# Inspection of linear models

In this notebook, we will discuss how to inspect attribute exposed by linear models after fitting and some of the caveats to have in mind when trying to interpret them.

To illustrate this example, we will use the penguins dataset.

In [None]:
import pandas as pd

data = pd.read_csv("../datasets/penguins.csv")
data.head()

From the dataset, we will select a subset of features that we can easily get insight without to be an expert.

In [None]:
data = data[[
    "Culmen Length (mm)",
    "Culmen Depth (mm)",
    "Flipper Length (mm)",
    "Body Mass (g)",
    "Sex",
]].dropna(axis="index")

In [None]:
data.info()

For our problem, we will try to predict the body mass of a penguins given other measurement and whether or not a penguin is a male or female.

In [None]:
target_name = "Body Mass (g)"
X, y = data.drop(columns=target_name), data[target_name]

In [None]:
import sklearn
sklearn.set_config(display="diagram")

In this regard, the "Sex" of the penguin is a categorical variable and we will need to encode it.
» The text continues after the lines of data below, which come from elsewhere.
(** * data_migration: a shallow embedding of [migration.py]

    The development follows [src/data_migration/migration.py]: the
    descriptor builder [is_a], the class [Migration] with its class
    attributes and hooks, and the methods [migrate], [process_cursor],
    [process_cursor_for_update], [transform_row_dataset], [get_object],
    [create_m2ms], [migration_required] and [check_migration].

    Python exceptions are values of [Exc]; a method is a function in the
    state-and-error monad [M] over a [World] made of the target store, the
    ledger of applied migrations and a log of the calls the engine makes to
    its collaborators (hooks, the ORM, the legacy database, stdout). *)

From Stdlib Require Import String Ascii List ZArith Bool Lia Arith Permutation Relations.
Import ListNotations.
Open Scope string_scope.

Set Implicit Arguments.

(** ** Python values and strings *)

(** Values found in class attributes and in the cells of a legacy row. *)
Inductive PyVal : Type :=
| PyNone
| PyBool (b : bool)
| PyInt (z : Z)
| PyStr (s : string)
| PyUnicode (s : string)
| PyOther (repr : string).

(** A model class: its name and the names of the concrete model classes it
    inherits from (Django derives [K.DoesNotExist] from the [DoesNotExist] of
    each of them). *)
Record ModelClass : Type := {
  cls_name : string;
  cls_parents : list string
}.

(** What a class attribute such as [model] or a descriptor's [klass] can hold. *)
Inductive ClassRef : Type :=
| IsModel (k : ModelClass)
| OtherClass (name : string)
| NotAClass (v : PyVal).

Inductive Exc : Type :=
| ImproperlyConfigured (msg : string)
| DoesNotExist (k : ModelClass)
| MultipleObjectsReturned (k : ModelClass)
| KeyError (key : string)
| AttributeError (what : string)
| TypeError (what : string)
| ValueError (what : string)
| OtherError (name : string).

(** [except handler.DoesNotExist] catches [raised.DoesNotExist] when [raised]
    is [handler] or one of its concrete descendants. *)
Definition catches_DoesNotExist (handler : ModelClass) (e : Exc) : bool :=
  match e with
  | DoesNotExist raised =>
      String.eqb (cls_name raised) (cls_name handler)
      || existsb (String.eqb (cls_name handler)) (cls_parents raised)
  | _ => false
  end.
We will use a one-hot encoder for such processing.

In [None]:
from sklearn.preprocessing import OneHotEncoder
from sklearn.compose import make_column_selector as selector
from sklearn.compose import make_column_transformer

preprocessor = make_column_transformer(
    (OneHotEncoder(handle_unknown="ignore"), selector(dtype_include=object)),
    remainder="passthrough",
    verbose_feature_names_out=False,  # to be less verbose in the feature names
)
preprocessor

We will use a `RidgeCV` model regarding the modeling between the features and the target.

In [None]:
import numpy as np
from sklearn.pipeline import make_pipeline
from sklearn.linear_model import RidgeCV

alphas = np.logspace(-3, 3, num=100)
model = make_pipeline(
    preprocessor, RidgeCV(alphas=alphas)
)
model

## Evaluate your model

Before to do anything, be aware that any "interpretation" will be done on the model trained and not the data generative process. If your model preforms poorly, you can still inspect it. However, the interpretation will not be linked to the original dataset since the model did not succeed to model properly these data.

Thus, an important step is to have an idea of the model accuracy. Let's perform a cross-validation to have an idea on the statistical model performance.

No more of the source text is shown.